▶ _What is required_
From the records below, state how many lines hold the string "trace", without any other text.

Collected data
--------------------
(* ===== verification/VirtioNet.v ===== *)
(** * VirtioNet: network and console devices ([device/virtio/net.rs], [console.rs])

    The virtual switch: a frame a guest sends on its transmit queue is copied to the receive
    queue of the network device it is addressed to, or of all others; the console device sends to one
    peer.  Each handler walks descriptor chains that the guest wrote; the walks take fuel, since the
    guest can make a chain that never ends. *)
From stdpp Require Import gmap list.
From S2P Require Import Prelude Bits GuestMem Virtq Iov Vm VirtioDev.

Definition NET_HDR : Z := 12.

Section handlers.
(** The core that runs the handler, the address-check switch, and the other cores: how many there
    are and which one is the master of a VM. *)
Context (core : Z) (trace : bool) (cpu_count : Z) (vm_master : Z -> option Z).
(** Where the locals [ctrl] and [status] of [virtio_net_handle_ctrl] are on the stack. *)
Context (ctrl_addr status_addr : Z).
(** The list of VMs. *)
Context (vms : list Vm).

(** ** Reading a chain *)

(** src: device/virtio/net.rs 274-288 [virtio_net_notify_handler: the chain]
    Also the loop of [virtio_console_notify_handler]: the buffers of a chain and their total
    length; [None] when an address is not the guest's. *)
Fixpoint tx_chain (fuel : nat) (d i : Z) (vm : Vm) (idx len : Z) (iov : VirtioIov) : M World (option (VirtioIov * Z)) :=
  match fuel with
  | O => m_fault FuelOut
  | S fuel' =>
      let! ipa := on_vq d i (desc_addr idx) in
      let! addr := w_ipa2pa vm ipa in
      if addr =? 0 then m_ret None
      else
        let! n := on_vq d i (desc_len idx) in
        let iov := push_data iov addr n in
        let len := usize (len + n) in
        let! flags := on_vq d i (desc_flags idx) in
        if flags =? 0 then m_ret (Some (iov, len))
        else let! next := on_vq d i (desc_next idx) in tx_chain fuel' d i vm next len iov
  end.

(** src: device/virtio/net.rs 473-498 [ethernet_send_to: the chain]
    Also the loop of [virtio_console_recv]: buffers to receive [total] bytes. *)
Fixpoint rx_chain (fuel : nat) (d i : Z) (vm : Vm) (total idx len : Z) (iov : VirtioIov) : M World (option (VirtioIov * Z)) :=
  match fuel with
  | O => m_fault FuelOut
  | S fuel' =>
      let! ipa := on_vq d i (desc_addr idx) in
      let! dst := w_ipa2pa vm ipa in
      if dst =? 0 then m_ret None
      else
        let! n := on_vq d i (desc_len idx) in
        let iov := push_data iov dst n in
        let len := usize (len + n) in
        if total <=? len then m_ret (Some (iov, len))
        else
          let! flags := on_vq d i (desc_flags idx) in
          if negb (testm flags 1) then m_ret (Some (iov, len))
          else let! next := on_vq d i (desc_next idx) in rx_chain fuel' d i vm total next len iov
  end.

(** [pop_avail_desc_idx(avail_idx())]: the argument is evaluated first. *)
Definition pop_next (d i : Z) : M World (option Z) :=
  let! ai := on_vq d i avail_idx in on_vq d i (pop_avail_desc_idx ai).

(** ** Receiving *)

(** What [ethernet_send_to] and [virtio_console_recv] share: take a chain of receive buffers, copy
    the bytes ([prepare] runs before the copy) and publish the chain.  [fst]: there was a chain to
    take; [snd]: everything went well. *)
Definition receive (fuel : nat) (vm : Vm) (d : Z) (prepare : M World unit) (tx_iov : VirtioIov) (len : Z) : M World (bool * bool) :=
  let! head := pop_next d 0 in
  let! av := on_vq d 0 avail_is_avail in
  if negb av then m_ret (true, false)
  else
    match head with
    | None => m_ret (false, false)
    | Some head =>
        let! r := rx_chain fuel d 0 vm len head 0 [] in
        match r with
        | None => m_ret (true, false)
        | Some (rx_iov, rx_len) =>
            if rx_len <? len then on_vq d 0 put_back_avail_desc_idx >>; m_ret (true, false)
            else
              prepare >>;
              let! rest := on_mem (write_through_iov trace tx_iov rx_iov len) in
              if 0 <? rest then m_ret (true, false)
              else
                let! ok := on_vq d 0 (update_used_ring (u32 len) head) in
                m_ret (true, ok)
        end
    end.

(** src: device/virtio/net.rs 441-525 [ethernet_send_to] *)
Definition ethernet_send_to (fuel : nat) (vm : Vm) (nic : Z) (tx_iov : VirtioIov) (len : Z) : M World bool :=
  let! x := get_dev nic in
  if negb (activated (dev x)) then m_ret false
  else
    let! q := has_vq nic 0 in
    if negb q then m_ret false
    else
      let prepare :=
        let! b := get_buf tx_iov 0 in
        if trace && (b <? 0x1000) then m_fault ExplicitPanic
        else on_mem (m_modify (fun m => st16 m (b + 10) 1)) in   (* header.num_buffers = 1 *)
      let! r := receive fuel vm nic prepare tx_iov len in
      m_ret (r.1 && r.2).

(** src: device/virtio/console.rs 180-290 [virtio_console_recv]
    The loop over the pages of each buffer computes nothing.  A VM or device that is missing,
    and a queue without a buffer, count as success. *)
Definition virtio_console_recv (fuel : nat) (trgt_vmid trgt_ipa : Z) (tx_iov : VirtioIov) (len : Z) : M World bool :=
  match vm_by_id trgt_vmid vms with
  | None => m_ret true
  | Some vm =>
      let! w := m_get in
      let is_dev (x : VirtioMmio) := (vm_id (upper_vm x) =? trgt_vmid) && (base x <=? trgt_ipa) && (trgt_ipa <? usize (base x + length x)) in
      match List.find (fun p => is_dev p.2) (zip (zrange 0 (List.length (devs w))) (devs w)) with
      | None => m_ret true
      | Some (d, x) =>
          if negb (activated (dev x)) then m_ret false
          else
            let! q := has_vq d 0 in
            if negb q then m_ret false
            else
              let! r := receive fuel vm d (m_ret tt) tx_iov len in
              match r with
              | (false, _) => m_ret true
              | (true, false) => m_ret false
              | (true, true) => notify core d >>; m_ret true
              end
      end
  end.

(** ** Switching *)

(** [&frame[i]] *)
Definition byte_at (frame : list Z) (i : Z) : M World Z := m_idx frame i.

(** src: device/virtio/net.rs 528-530 [ethernet_is_arp] *)
Definition ethernet_is_arp (frame : list Z) : M World bool :=
  let! b := byte_at frame 12 in
  if b =? 8 then let! c := byte_at frame 13 in m_ret (c =? 6) else m_ret false.

(** src: device/virtio/net.rs 421-438 [ethernet_broadcast] *)
Fixpoint broadcast_to (fuel : nat) (nics : list (list Z * Z)) (tx_iov : VirtioIov) (len cur_vm : Z) : M World (list Z) :=
  match nics with
  | [] => m_ret []
  | (_, nic) :: nics' =>
      let! x := get_dev nic in
      let! sent :=
        if vm_id (upper_vm x) =? cur_vm then m_ret false
        else ethernet_send_to fuel (upper_vm x) nic tx_iov len in
      let! rest := broadcast_to fuel nics' tx_iov len cur_vm in
      m_ret (if sent : bool then nic :: rest else rest)
  end.
Definition ethernet_broadcast (fuel : nat) (tx_iov : VirtioIov) (len cur_vm : Z) : M World (list Z) :=
  let! w := m_get in broadcast_to fuel (mac2nic w) tx_iov len cur_vm.

(** src: device/virtio/net.rs 373-418 [ethernet_transmit]
    The devices that got the frame; [None] and the empty list are the same to the caller. *)
Definition ethernet_transmit (fuel : nat) (tx_iov : VirtioIov) (len : Z) (vm : Vm) : M World (list Z) :=
  if (len <? NET_HDR) || (len - NET_HDR <? 14) then m_ret []
  else
    let! frame := on_mem (get_ptr trace tx_iov NET_HDR) in
    if zlen frame <? 6 then m_fault OutOfBounds   (* frame[0..6] *)
    else if bool_decide (take 6 frame = replicate 6 255) then
      let! arp := ethernet_is_arp frame in
      if arp : bool then ethernet_broadcast fuel tx_iov len (vm_id vm) else m_ret []
    else
      let! b0 := byte_at frame 0 in
      let! b1 := byte_at frame 1 in
      if (b0 =? 0x33) && (b1 =? 0x33) then
        let! b12 := byte_at frame 12 in
        let! b13 := byte_at frame 13 in
        if negb ((b12 =? 0x86) && (b13 =? 0xdd)) then m_ret []
        else ethernet_broadcast fuel tx_iov len (vm_id vm)
      else
        let! w := m_get in
        match mac_to_nic (take 6 frame) (mac2nic w) with
        | Some nic =>
            let! x := get_dev nic in
            let! ok := ethernet_send_to fuel (upper_vm x) nic tx_iov len in
            m_ret (if ok : bool then [nic] else [])
        | None => m_ret []
        end.

(** src: device/virtio/net.rs 269-303 [virtio_net_notify_handler: the loop]
    [None] for [return false]. *)
Fixpoint net_tx_loop (fuel : nat) (d i : Z) (vm : Vm) : M World (option (list Z)) :=
  match fuel with
  | O => m_fault FuelOut
  | S fuel' =>
      let! head := pop_next d i in
      match head with
      | None => m_ret (Some [])
      | Some head =>
          let! r := tx_chain fuel d i vm head 0 [] in
          match r with
          | None => m_ret None
          | Some (tx_iov, len) =>
              let! sent := ethernet_transmit fuel tx_iov len vm in
              let! ok := on_vq d i (update_used_ring (u32 (len - NET_HDR)) head) in
              if negb ok then m_ret None
              else
                let! rest := net_tx_loop fuel' d i vm in
                m_ret (match rest with Some l => Some (sent ++ l) | None => None end)
          end
      end
  end.

(** The receive queue of [nic] is ready and wants interrupts. *)
Definition rx_wants_irq (nic : Z) : M World bool :=
  let! q := on_vq nic 0 (m_gets (fun s => ready (vq s))) in
  if q =? 0 then m_ret false
  else let! f := on_vq nic 0 avail_flags in m_ret (f =? 0).

(** src: device/virtio/net.rs 311-338 [virtio_net_notify_handler: the devices that received] *)
Fixpoint notify_receivers (nics : list Z) : M World bool :=
  match nics with
  | [] => m_ret true
  | nic :: nics' =>
      let! x := get_dev nic in
      let! target := m_opt UnwrapNone (vcpu (upper_vm x) 0) in
      if phys_id target =? core then
        let! q := has_vq nic 0 in
        if negb q then m_ret false
        else
          let! want := rx_wants_irq nic in
          (if want : bool then notify core nic else m_ret tt) >>; notify_receivers nics'
      else
        match vm_master (vm_id (upper_vm x)) with
        | Some cpu =>
            if cpu_count <=? cpu then m_ret false
            else wemit (EvIpiEthernet cpu nic) >>; notify_receivers nics'
        | None => m_ret false
        end
  end.

(** src: device/virtio/net.rs 252-341 [virtio_net_notify_handler] *)
Definition virtio_net_notify_handler (fuel : nat) (d i : Z) (vm : Vm) : M World bool :=
  let! rdy := on_vq d i (m_gets (fun s => ready (vq s))) in
  if rdy =? 0 then m_ret false
  else
    let! ix := on_vq d i (m_gets (fun s => vq_index (vq s))) in
    if negb (ix =? 1) then m_ret true
    else
      let! r := net_tx_loop fuel d i vm in
      match r with
      | None => m_ret false
      | Some nics =>
          let! av := on_vq d i avail_is_avail in
          if negb av then m_ret false
          else notify core d >>; notify_receivers nics
      end.

(** src: device/virtio/net.rs 344-368 [ethernet_ipi_rev_handler] *)
Definition ethernet_ipi_rev_handler (nic : Z) : M World unit :=
  let! q := has_vq nic 0 in
  if negb q then m_ret tt
  else
    let! want := rx_wants_irq nic in
    if want : bool then notify core nic else m_ret tt.

(** src: device/virtio/net.rs 539-547 [virtio_net_announce]
    VMs are compared by identity: their id. *)
Definition virtio_net_announce (vmid : Z) : M World unit :=
  let! w := m_get in
  m_for (mac2nic w) (fun p =>
    let! x := get_dev p.2 in
    if vm_id (upper_vm x) =? vmid then notify_config core p.2 else m_ret tt).

(** ** The control queue *)

(** src: device/virtio/net.rs 197-217 [virtio_net_handle_ctrl: the chain] *)
Fixpoint ctrl_chain (fuel : nat) (d i : Z) (vm : Vm) (idx len : Z) (out_iov in_iov : VirtioIov)
  : M World (option (VirtioIov * VirtioIov * Z)) :=
  match fuel with
  | O => m_fault FuelOut
  | S fuel' =>
      let! ipa := on_vq d i (desc_addr idx) in
      let! addr := w_ipa2pa vm ipa in
      if addr =? 0 then m_ret None
      else
        let! flags := on_vq d i (desc_flags idx) in
        let! n := on_vq d i (desc_len idx) in
        let wr := testm flags VIRTQ_DESC_F_WRITE in
        let in_iov := if wr then push_data in_iov addr n else in_iov in
        let out_iov := if wr then out_iov else push_data out_iov addr n in
        let len := usize (len + n) in
        if negb (flags =? VIRTQ_DESC_F_NEXT) then m_ret (Some (out_iov, in_iov, len))
        else let! next := on_vq d i (desc_next idx) in ctrl_chain fuel' d i vm next len out_iov in_iov
  end.

Definition set_net_status (st : Z) (x : VirtioMmio) : VirtioMmio :=
  let v := dev x in
  with_dev (mkDev (dev_type v) (int_id v)
    (match desc v with NetDesc mac _ => NetDesc mac st | o => o end) (features v) (req v) (activated v) (generation v)) x.

(** src: device/virtio/net.rs 218-238 [virtio_net_handle_ctrl: one command] *)
Definition ctrl_command (d : Z) (out_iov in_iov : VirtioIov) : M World unit :=
  on_mem (m_modify (fun m => to_buf out_iov ctrl_addr 2 (st16 m ctrl_addr 0))) >>;
  let! class := on_mem (m_gets (fun m => ld8 m ctrl_addr)) in
  let! command := on_mem (m_gets (fun m => ld8 m (ctrl_addr + 1))) in
  if class =? 3 then
    let! status :=
      if command =? 0 then
        let! x := get_dev d in
        match desc (dev x) with
        | NetDesc _ _ => mod_dev d (set_net_status 1) >>; m_ret 0
        | _ => m_fault ExplicitPanic
        end
      else m_ret 1 in
    on_mem (m_modify (fun m => from_buf in_iov status_addr 1 (st8 m status_addr status)))
  else m_ret tt.

Fixpoint ctrl_loop (fuel : nat) (d i : Z) (vm : Vm) : M World bool :=
  match fuel with
  | O => m_fault FuelOut
  | S fuel' =>
      let! head := pop_next d i in
      match head with
      | None => m_ret true
      | Some head =>
          let! r := ctrl_chain fuel d i vm head 0 [] [] in
          match r with
          | None => m_ret false
          | Some (out_iov, in_iov, len) =>
              ctrl_command d out_iov in_iov >>;
              let! ok := on_vq d i (update_used_ring (u32 len) head) in
              if negb ok then m_ret false else ctrl_loop fuel' d i vm
          end
      end
  end.

(** src: device/virtio/net.rs 182-248 [virtio_net_handle_ctrl] *)
Definition virtio_net_handle_ctrl (fuel : nat) (d i : Z) (vm : Vm) : M World bool :=
  let! rdy := on_vq d i (m_gets (fun s => ready (vq s))) in
  if rdy =? 0 then m_ret false
  else
    let! ok := ctrl_loop fuel d i vm in
    if negb ok then m_ret false else notify core d >>; m_ret true.

(** ** The console *)

Fixpoint console_loop (fuel : nat) (d i : Z) (vm : Vm) (trgt_vmid trgt_ipa : Z) : M World bool :=
  match fuel with
  | O => m_fault FuelOut
  | S fuel' =>
      let! head := pop_next d i in
      match head with
      | None => m_ret true
      | Some head =>
          let! r := tx_chain fuel d i vm head 0 [] in
          match r with
          | None => m_ret false
          | Some (tx_iov, len) =>
              let! _ := virtio_console_recv fuel trgt_vmid trgt_ipa tx_iov len in
              let! ok := on_vq d i (update_used_ring (u32 len) head) in
              if negb ok then m_ret false else console_loop fuel' d i vm trgt_vmid trgt_ipa
          end
      end
  end.

(** src: device/virtio/console.rs 112-176 [virtio_console_notify_handler] *)
Definition virtio_console_notify_handler (fuel : nat) (d i : Z) (vm : Vm) : M World bool :=
  let! ix := on_vq d i (m_gets (fun s => vq_index (vq s))) in
  if negb (ix mod 4 =? 1) then m_ret true
  else
    let! rdy := on_vq d i (m_gets (fun s => ready (vq s))) in
    if rdy =? 0 then m_ret false
    else
      let! x := get_dev d in
      match desc (dev x) with
      | ConsoleDesc trgt_vmid trgt_ipa =>
          let! ok := console_loop fuel d i vm trgt_vmid trgt_ipa in
          if negb ok then m_ret false
          else
            let! av := on_vq d i avail_is_avail in
            if negb av then m_ret false else notify core d >>; m_ret true
      | _ => m_ret false
      end.
End handlers.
--------------------
▶ _Finished exercise_
4